(** A request that succeeded cannot succeed again: replayed on the
    store the first run left, at any time and from any IP, the same
    request is rejected, because its nonce is now marked used. *)
Theorem validateLicense_replay_rejected (env env' : Env) (req : obj) (ip ip' : string)
  (db db' db'' : Db) (r r' : Response) :
  validateLicense env req ip db = (db', Ret r) -> success r = true ->
  validateLicense env' req ip' db' = (db'', Ret r') -> success r' = false.
Proof.
  intros H1 Hs1 H2. destruct (success r') eqn:Hs2; [|reflexivity].
  destruct (validateLicense_success_inv _ _ _ _ _ _ H1 Hs1)
    as (key & row & rc & Hk & _ & _ & _ & _ & _ & _ & _ & _ & _ & _ & Hsel & _ & _ & _ &
        Hapi & Hnonce & Hfault).
  destruct (validateLicense_success_inv _ _ _ _ _ _ H2 Hs2)
    as (key2 & row2 & rc2 & Hk2 & _ & _ & _ & _ & _ & _ & _ & _ & _ & _ & Hsel2 & Hused2 & _).
  erewrite key_lookup_map in Hk2; [| | exact Hapi | exact Hfault | exact Hk].
  2: { intros k. cbv beta. destruct (ak_id k =? ak_id key); reflexivity. }
  injection Hk2 as <-. rewrite Z.eqb_refl in Hsel2. simpl in Hsel2.
  rewrite (nonce_select_store (mark_used (n_id row) db) db') in Hsel2
    by first [exact Hnonce | rewrite Hfault; reflexivity].
  rewrite (nonce_select_mark _ _ _ _ Hsel) in Hsel2.
  injection Hsel2 as <-. discriminate.
Qed.

End PipelineReplay.

Section IpWildcard.
Import SignatureService.
Local Open Scope string_scope.

Lemma star_suffix (s : string) : wildcard_match "*" s = no_line_terminator s.
Proof.
  induction s as [|c s IH]; [reflexivity|].
  change (wildcard_match "*" (String c s))
    with (String.eqb (String c s) EmptyString || (negb (line_terminator c) && wildcard_match "*" s)).
  rewrite IH. reflexivity.
Qed.

Lemma wildcard_prefix (p s : string) :
  contains_star p = false ->
  wildcard_match (p ++ "*") s = true <->
  exists rest, s = p ++ rest /\ no_line_terminator rest = true.
Proof.
  revert s. induction p as [|c p IH]; intros s Hp.
  - simpl. rewrite star_suffix. split; [intros H; exists s; auto | intros (r & -> & H); exact H].
  - unfold contains_star in Hp. simpl in Hp. apply orb_false_iff in Hp as [Hc Hp].
    assert (Hw : wildcard_match (String c p ++ "*") s =
                 match s with
                 | String c' s' => (c =? c')%char && wildcard_match (p ++ "*") s'
                 | EmptyString => false
                 end).
    { simpl. destruct c as [[] [] [] [] [] [] [] []]; try reflexivity; discriminate Hc. }
    rewrite Hw. destruct s as [|c' s'].
    + split; [discriminate | intros (r & H & _); discriminate H].
    + rewrite andb_true_iff, Ascii.eqb_eq, (IH s' Hp). split.
      * intros [<- (r & -> & H)]. exists r. auto.
      * intros (r & H & Hr). injection H as <- ->. eauto.
Qed.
···
**Instructions for the task**
For this exercise, please copy exactly the lines of the material above from its first line through the line where "intros k. cbv" appears.

**Answer box**
(** A request that succeeded cannot succeed again: replayed on the
    store the first run left, at any time and from any IP, the same
    request is rejected, because its nonce is now marked used. *)
Theorem validateLicense_replay_rejected (env env' : Env) (req : obj) (ip ip' : string)
  (db db' db'' : Db) (r r' : Response) :
  validateLicense env req ip db = (db', Ret r) -> success r = true ->
  validateLicense env' req ip' db' = (db'', Ret r') -> success r' = false.
Proof.
  intros H1 Hs1 H2. destruct (success r') eqn:Hs2; [|reflexivity].
  destruct (validateLicense_success_inv _ _ _ _ _ _ H1 Hs1)
    as (key & row & rc & Hk & _ & _ & _ & _ & _ & _ & _ & _ & _ & _ & Hsel & _ & _ & _ &
        Hapi & Hnonce & Hfault).
  destruct (validateLicense_success_inv _ _ _ _ _ _ H2 Hs2)
    as (key2 & row2 & rc2 & Hk2 & _ & _ & _ & _ & _ & _ & _ & _ & _ & _ & Hsel2 & Hused2 & _).
  erewrite key_lookup_map in Hk2; [| | exact Hapi | exact Hfault | exact Hk].
  2: { intros k. cbv beta. destruct (ak_id k =? ak_id key); reflexivity. }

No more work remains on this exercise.